Et ce fut là, au plus fort de mon retard, que je rajeunis. C’était quelque part, et nous étions deux. À cette heure où le soleil chute en un coin de ciel, à l’heure où la nuit pour naître pâlit, une brise bleue, couleur vêpres, vint nous caresser, moi, l’amoureuse, et nos vins qui tremblaient. C’était une terrasse, et le jus y était bon. En dessous, dans un jardin, des arbres tordaient leur paresse. Des chiens, propres de leur grandeur, s’amusaient, ouvraient leur gueule, se croquaient. Des hommes se promenaient, des bouches riaient. Nous étions deux. Et le ciel n’avait que ce qu’il faut d’oiseaux.
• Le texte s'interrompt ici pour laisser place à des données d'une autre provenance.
(* ===== verification/ConfigTests.v ===== *)
(** * The unit tests of [core/src/config.rs], on the model

    Each test of the file's [mod tests] as a boolean of the same name, evaluated on
    the model; a TOML text is the document it denotes. *)

From S2P Require Import Prelude RustStd Config Toml.
Local Open Scope N_scope.

Module ConfigTests.

Import Config Toml.

(** [expect] and [unwrap_err], followed by assertions. *)
Definition expect {A E} (r : result A E) (asserts : A → bool) : bool :=
  match r with Ok a => asserts a | Err _ => false end.
Definition expect_err {A E} (r : result A E) (asserts : E → bool) : bool :=
  match r with Ok _ => false | Err e => asserts e end.

Definition eq {A} `{EqDecision A} (a b : A) : bool := bool_decide (a = b).

(** [matches!]. *)
Definition is_parse (e : ConfigError) : bool :=
  match e with Parse _ => true | _ => false end.
Definition is_invalid_backend (e : ConfigError) : bool :=
  match e with InvalidBackend _ _ => true | _ => false end.
Definition is_invalid_auth (e : ConfigError) : bool :=
  match e with InvalidAuth _ => true | _ => false end.
Definition is_invalid_ratelimit (e : ConfigError) : bool :=
  match e with InvalidRateLimit _ => true | _ => false end.
Definition is_invalid_breaker (e : ConfigError) : bool :=
  match e with InvalidBreaker _ => true | _ => false end.

(** [GatewayConfig::from_toml] on the text of a document. *)
Definition load (doc : list (string * value)) : result GatewayConfig ConfigError :=
  from_toml (from_str (λ _, Ok doc) type_error) "".

Definition crm : string * value := ("routes", TTable [("crm", TString "http://crm:3000")]).

(** A configuration built in code, with these routes. *)
Definition built (routes : gmap string string) : GatewayConfig :=
  {| port := 8080; routes := routes; auth := default_AuthConfig;
     ratelimit := default_RateLimitConfig; breaker := default_BreakerConfig |}.

Definition VALID : list (string * value) :=
  [("port", TInteger 8080);
   ("routes", TTable [("crm", TString "http://crm:3000"); ("hrm", TString "http://hrm:3001")])].

Definition valid_config_parses_and_validates : bool :=
  expect (load VALID) (λ config,
    eq (port config) 8080 &&
    expect (validate config) (λ routes,
      eq (length routes) 2%nat &&
      match list_find (λ r, prefix r = "crm") routes with
      | Some (_, crm) => eq (backend crm) "http://crm:3000"
      | None => false
      end)).

Definition defaults_apply_when_fields_missing : bool :=
  expect (load [crm]) (λ config, eq (port config) 8080).

Definition empty_route_table_is_rejected : bool :=
  expect_err (load [("port", TInteger 8080)]) (λ err, eq err NoRoutes).

Definition malformed_toml_is_a_parse_error : bool :=
  expect_err (from_toml (from_str (λ _, Err "expected an equals") type_error)
    "this is not toml <<<") is_parse.

Definition unknown_keys_are_rejected : bool :=
  expect_err (load [crm; ("ratelimit", TTable [("requests", TInteger 10)])]) is_parse.

Definition prefix_with_slash_is_rejected : bool :=
  expect_err (load [("routes", TTable [("a/b", TString "http://x:1")])])
    (λ err, eq err (InvalidPrefix "a/b")).

Definition non_http_backend_is_rejected : bool :=
  expect_err (validate (built {[ "crm" := "tcp://crm:3000" ]}))
    (λ err, eq err (InvalidBackend "crm" "tcp://crm:3000")).

Definition backend_with_no_host_is_rejected : bool :=
  expect_err (validate (built {[ "crm" := "http://" ]})) is_invalid_backend.

Definition trailing_slash_in_backend_is_trimmed : bool :=
  expect (validate (built {[ "crm" := "http://crm:3000/" ]})) (λ routes,
    match routes with r :: _ => eq (backend r) "http://crm:3000" | [] => false end).

Definition auth_defaults_to_own_keys_mode : bool :=
  expect (load VALID) (λ config,
    issues_own_tokens (auth config) && eq (token_ttl_secs (auth config)) 900) &&
  expect (load [crm]) (λ config, eq (token_ttl_secs (auth config)) 900).

Definition auth_issuer_without_key_is_rejected : bool :=
  expect_err (load [crm; ("auth", TTable [("issuer", TString "https://ext")])]) is_invalid_auth.

Definition auth_key_without_issuer_is_rejected : bool :=
  expect_err (load [crm; ("auth", TTable [("issuer_public_key_pem", TString "/keys/ext.pem")])])
    is_invalid_auth.

Definition auth_external_mode_with_both_fields_is_valid : bool :=
  expect (load [crm; ("auth", TTable
      [("issuer", TString "https://ext"); ("issuer_public_key_pem", TString "/keys/ext.pem");
       ("keys_dir", TString "/keys")])])
    (λ config, negb (issues_own_tokens (auth config))).

Definition auth_unknown_keys_are_rejected : bool :=
  expect_err (load [crm; ("auth", TTable [("secret", TString "hunter2")])]) is_parse.

Definition ratelimit_defaults_apply_when_section_missing : bool :=
  expect (load [crm]) (λ config,
    eq (limit (ratelimit config)) 100 && eq (window_secs (ratelimit config)) 60 &&
    eq (redis_url (ratelimit config)) "redis://redis:6379").

Definition ratelimit_section_overrides_defaults : bool :=
  expect (load [crm; ("ratelimit", TTable
      [("redis_url", TString "redis://r:1"); ("limit", TInteger 5);
       ("window_secs", TInteger 30)])])
    (λ config, eq (limit (ratelimit config)) 5 && eq (window_secs (ratelimit config)) 30).

Definition ratelimit_zero_limit_is_rejected : bool :=
  expect_err (load [crm; ("ratelimit", TTable
      [("redis_url", TString "redis://r:1"); ("limit", TInteger 0)])]) is_invalid_ratelimit.

Definition ratelimit_zero_window_is_rejected : bool :=
  expect_err (load [crm; ("ratelimit", TTable
      [("redis_url", TString "redis://r:1"); ("window_secs", TInteger 0)])])
    is_invalid_ratelimit.

Definition ratelimit_empty_redis_url_is_rejected : bool :=
  expect_err (load [crm; ("ratelimit", TTable [("redis_url", TString "")])])
    is_invalid_ratelimit.

Definition ratelimit_unknown_keys_are_rejected : bool :=
  expect_err (load [crm; ("ratelimit", TTable [("bogus", TBoolean true)])]) is_parse.

Definition breaker_defaults_apply_when_section_missing : bool :=
  expect (load [crm]) (λ config,
    eq (failure_threshold (breaker config)) 5 && eq (cooldown_secs (breaker config)) 30 &&
    eq (timeout_secs (breaker config)) 15 && eq (backend_timeout config) (from_secs 15)).

Definition breaker_section_overrides_defaults : bool :=
  expect (load [crm; ("breaker", TTable
      [("failure_threshold", TInteger 2); ("cooldown_secs", TInteger 60);
       ("timeout_secs", TInteger 3)])])
    (λ config, eq (failure_threshold (breaker config)) 2 &&
      eq (cooldown_secs (breaker config)) 60 && eq (backend_timeout config) (from_secs 3)).

Definition breaker_zero_values_are_rejected : bool :=
  forallb (λ field,
      expect_err (load [crm; ("breaker", TTable [(field, TInteger 0)])]) is_invalid_breaker)
    ["failure_threshold"; "cooldown_secs"; "timeout_secs"].

Definition breaker_unknown_keys_are_rejected : bool :=
  expect_err (load [crm; ("breaker", TTable [("aggressive", TBoolean true)])]) is_parse.

Definition all : list bool :=
  [ valid_config_parses_and_validates; defaults_apply_when_fields_missing;
    empty_route_table_is_rejected; malformed_toml_is_a_parse_error; unknown_keys_are_rejected;
    prefix_with_slash_is_rejected; non_http_backend_is_rejected;
    backend_with_no_host_is_rejected; trailing_slash_in_backend_is_trimmed;
    auth_defaults_to_own_keys_mode; auth_issuer_without_key_is_rejected;
    auth_key_without_issuer_is_rejected; auth_external_mode_with_both_fields_is_valid;
    auth_unknown_keys_are_rejected; ratelimit_defaults_apply_when_section_missing;
    ratelimit_section_overrides_defaults; ratelimit_zero_limit_is_rejected;
    ratelimit_zero_window_is_rejected; ratelimit_empty_redis_url_is_rejected;
    ratelimit_unknown_keys_are_rejected; breaker_defaults_apply_when_section_missing;
    breaker_section_overrides_defaults; breaker_zero_values_are_rejected;
    breaker_unknown_keys_are_rejected ].

(** Every test passes on the model. *)
Example config_tests_pass : all = replicate 24 true.
Proof. vm_compute. reflexivity. Qed.

End ConfigTests.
Au-dessus de nous, attachée à de vieilles poutres, une glycine, nonchalamment pendue, nous jetait une ombre de soleil, un émail pourpre et bleu. Elle n’avait ni bras ni corps, ni branches ni ramures ; elle n’était qu’une circulation figée, un moment arrêté – une chose pour laquelle l’on consent à des éternités de chaînes. Ses fleurs tombaient en grappes, mais sans la chair qui fait raisin, sans le poids qui fait fruit. De simples morceaux de vent coloriés, tressés par de petites mains aux doigts roses. Et sur chaque grappe, chacune des fleurs, quelque part entre sa pudeur et l’exaltation brutale de son désir, tremblait. Chacune laissait le vent l’embrasser, puis elle le mordait en retour de ses propres baisers. C’était une danse sans bruit, un éclat où l’émail se fendait au sourire clair-obscur de la glycine.

Et là, à cet instant qui dura plus de mille ans, à ce déclin de zéphyr où notre terrasse se pencha à son ombre, l’amoureuse, semi-nue, ornée de vent et de soleil, intriguée par ce murmure, se leva, me regarda, entendit, et puis rit, rit avec la glycine – cette vie qui s’enroulait sur soi. Feignarde, elle s’approcha de la plante, en caressa le faux raisin, puis, aidée par le trouble de l’innocence, cueillit la fleur et m’offrit cette grappe d’éternité.